### Exercise material:
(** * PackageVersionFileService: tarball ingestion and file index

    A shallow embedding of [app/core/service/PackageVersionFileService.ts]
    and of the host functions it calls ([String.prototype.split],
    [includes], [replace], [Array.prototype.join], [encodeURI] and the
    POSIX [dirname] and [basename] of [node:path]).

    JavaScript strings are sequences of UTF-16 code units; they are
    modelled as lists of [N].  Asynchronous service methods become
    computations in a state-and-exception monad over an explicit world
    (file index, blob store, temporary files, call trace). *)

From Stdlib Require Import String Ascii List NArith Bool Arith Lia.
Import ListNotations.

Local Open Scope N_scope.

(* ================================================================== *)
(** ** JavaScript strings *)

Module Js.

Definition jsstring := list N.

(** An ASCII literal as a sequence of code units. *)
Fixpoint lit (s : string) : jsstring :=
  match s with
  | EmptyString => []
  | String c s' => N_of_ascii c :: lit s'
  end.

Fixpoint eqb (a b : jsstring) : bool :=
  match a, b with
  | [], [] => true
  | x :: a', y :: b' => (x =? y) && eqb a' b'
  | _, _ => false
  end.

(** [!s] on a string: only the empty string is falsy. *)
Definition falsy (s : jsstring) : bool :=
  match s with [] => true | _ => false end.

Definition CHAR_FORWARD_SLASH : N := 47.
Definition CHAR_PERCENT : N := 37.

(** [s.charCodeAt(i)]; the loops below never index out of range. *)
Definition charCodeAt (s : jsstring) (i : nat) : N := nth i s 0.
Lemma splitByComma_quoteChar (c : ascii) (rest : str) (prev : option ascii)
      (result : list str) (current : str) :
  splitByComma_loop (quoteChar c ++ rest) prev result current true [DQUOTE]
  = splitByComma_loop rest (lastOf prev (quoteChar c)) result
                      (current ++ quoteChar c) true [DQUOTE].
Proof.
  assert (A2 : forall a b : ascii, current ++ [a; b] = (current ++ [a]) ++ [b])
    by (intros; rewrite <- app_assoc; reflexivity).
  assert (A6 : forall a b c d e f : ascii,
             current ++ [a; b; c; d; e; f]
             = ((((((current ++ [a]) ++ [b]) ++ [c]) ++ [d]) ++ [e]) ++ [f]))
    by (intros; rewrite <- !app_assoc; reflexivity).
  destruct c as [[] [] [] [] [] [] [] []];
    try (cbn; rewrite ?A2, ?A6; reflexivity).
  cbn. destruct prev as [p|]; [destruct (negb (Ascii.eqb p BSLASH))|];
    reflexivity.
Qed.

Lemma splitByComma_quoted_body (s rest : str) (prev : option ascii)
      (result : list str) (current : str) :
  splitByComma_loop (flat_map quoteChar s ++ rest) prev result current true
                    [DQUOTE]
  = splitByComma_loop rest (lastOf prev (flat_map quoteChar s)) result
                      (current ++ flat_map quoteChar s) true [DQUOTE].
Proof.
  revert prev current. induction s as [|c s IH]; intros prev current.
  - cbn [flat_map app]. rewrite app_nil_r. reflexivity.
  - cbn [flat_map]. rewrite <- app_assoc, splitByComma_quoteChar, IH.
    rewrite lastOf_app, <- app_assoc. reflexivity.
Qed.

--

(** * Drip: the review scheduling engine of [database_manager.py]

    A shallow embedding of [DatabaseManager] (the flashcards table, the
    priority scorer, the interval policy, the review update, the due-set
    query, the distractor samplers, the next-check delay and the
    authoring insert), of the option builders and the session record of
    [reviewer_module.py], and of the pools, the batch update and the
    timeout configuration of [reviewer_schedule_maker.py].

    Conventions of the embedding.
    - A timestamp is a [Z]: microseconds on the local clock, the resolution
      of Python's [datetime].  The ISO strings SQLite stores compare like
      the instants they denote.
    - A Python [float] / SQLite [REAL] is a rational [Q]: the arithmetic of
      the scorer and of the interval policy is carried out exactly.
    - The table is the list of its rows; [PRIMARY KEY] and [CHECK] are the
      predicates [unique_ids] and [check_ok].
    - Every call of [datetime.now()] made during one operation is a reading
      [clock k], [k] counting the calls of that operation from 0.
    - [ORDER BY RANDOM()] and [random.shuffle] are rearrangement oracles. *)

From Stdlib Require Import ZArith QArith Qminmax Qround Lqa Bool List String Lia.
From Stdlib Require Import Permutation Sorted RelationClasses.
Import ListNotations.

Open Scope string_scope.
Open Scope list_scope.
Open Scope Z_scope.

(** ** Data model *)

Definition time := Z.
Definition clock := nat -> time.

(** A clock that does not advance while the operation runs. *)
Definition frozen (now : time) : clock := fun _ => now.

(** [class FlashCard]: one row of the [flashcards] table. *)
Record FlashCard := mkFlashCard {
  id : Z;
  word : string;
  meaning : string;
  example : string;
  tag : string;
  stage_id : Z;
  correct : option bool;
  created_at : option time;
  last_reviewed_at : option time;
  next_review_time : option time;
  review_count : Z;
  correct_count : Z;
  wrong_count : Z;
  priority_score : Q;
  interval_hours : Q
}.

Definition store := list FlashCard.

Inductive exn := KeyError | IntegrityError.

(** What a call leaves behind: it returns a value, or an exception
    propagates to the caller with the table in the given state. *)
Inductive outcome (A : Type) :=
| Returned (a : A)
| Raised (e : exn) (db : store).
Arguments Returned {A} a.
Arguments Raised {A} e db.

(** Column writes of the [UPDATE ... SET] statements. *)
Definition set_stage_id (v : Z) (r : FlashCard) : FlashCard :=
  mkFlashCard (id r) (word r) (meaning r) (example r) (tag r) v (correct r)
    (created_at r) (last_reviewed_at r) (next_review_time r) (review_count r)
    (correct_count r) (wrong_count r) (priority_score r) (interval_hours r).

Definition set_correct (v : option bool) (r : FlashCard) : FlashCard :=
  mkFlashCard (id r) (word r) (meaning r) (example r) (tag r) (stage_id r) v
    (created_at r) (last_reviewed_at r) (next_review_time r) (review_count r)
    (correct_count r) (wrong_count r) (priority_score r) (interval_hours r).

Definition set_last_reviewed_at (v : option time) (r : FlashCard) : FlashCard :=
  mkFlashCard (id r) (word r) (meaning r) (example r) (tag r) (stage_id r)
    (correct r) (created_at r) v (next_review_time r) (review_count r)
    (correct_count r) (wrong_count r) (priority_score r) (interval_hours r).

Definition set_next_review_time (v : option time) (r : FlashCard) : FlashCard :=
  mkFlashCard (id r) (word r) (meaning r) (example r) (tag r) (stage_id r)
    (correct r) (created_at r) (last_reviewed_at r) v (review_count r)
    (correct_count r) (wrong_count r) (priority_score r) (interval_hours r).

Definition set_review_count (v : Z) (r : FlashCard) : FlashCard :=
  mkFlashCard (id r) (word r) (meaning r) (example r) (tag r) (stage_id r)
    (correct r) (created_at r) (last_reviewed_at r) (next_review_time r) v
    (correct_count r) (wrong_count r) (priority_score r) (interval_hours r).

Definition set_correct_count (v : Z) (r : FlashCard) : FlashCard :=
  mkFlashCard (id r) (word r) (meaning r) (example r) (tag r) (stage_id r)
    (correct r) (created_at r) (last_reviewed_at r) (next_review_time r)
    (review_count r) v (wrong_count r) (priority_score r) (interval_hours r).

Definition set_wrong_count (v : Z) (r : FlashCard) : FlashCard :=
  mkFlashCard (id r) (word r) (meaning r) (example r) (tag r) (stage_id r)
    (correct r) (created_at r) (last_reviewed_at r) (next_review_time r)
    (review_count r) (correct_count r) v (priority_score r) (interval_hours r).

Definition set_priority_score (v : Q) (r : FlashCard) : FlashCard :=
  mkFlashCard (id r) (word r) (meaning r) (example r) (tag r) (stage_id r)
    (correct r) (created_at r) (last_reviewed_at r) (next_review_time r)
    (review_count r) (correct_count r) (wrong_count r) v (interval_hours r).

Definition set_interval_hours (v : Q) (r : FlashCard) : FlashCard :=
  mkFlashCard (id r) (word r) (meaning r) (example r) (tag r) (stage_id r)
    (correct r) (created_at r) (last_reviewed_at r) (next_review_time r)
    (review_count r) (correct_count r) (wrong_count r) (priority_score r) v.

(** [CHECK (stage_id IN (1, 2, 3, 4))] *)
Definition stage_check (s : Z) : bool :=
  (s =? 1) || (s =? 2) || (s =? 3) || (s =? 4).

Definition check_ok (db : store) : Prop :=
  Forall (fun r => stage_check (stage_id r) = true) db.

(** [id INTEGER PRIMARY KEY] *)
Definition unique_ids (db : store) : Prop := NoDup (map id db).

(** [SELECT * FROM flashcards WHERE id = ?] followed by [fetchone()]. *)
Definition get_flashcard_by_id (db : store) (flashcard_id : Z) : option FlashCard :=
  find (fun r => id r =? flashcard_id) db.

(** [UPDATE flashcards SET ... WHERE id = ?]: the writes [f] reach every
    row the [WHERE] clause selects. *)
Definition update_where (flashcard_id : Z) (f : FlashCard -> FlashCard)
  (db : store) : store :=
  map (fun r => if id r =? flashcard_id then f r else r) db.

### The problem:
Whenever the string "rewrite" turns up in a line of the material, that line counts; say how many such lines there are, giving the number only.

### Task answer:
6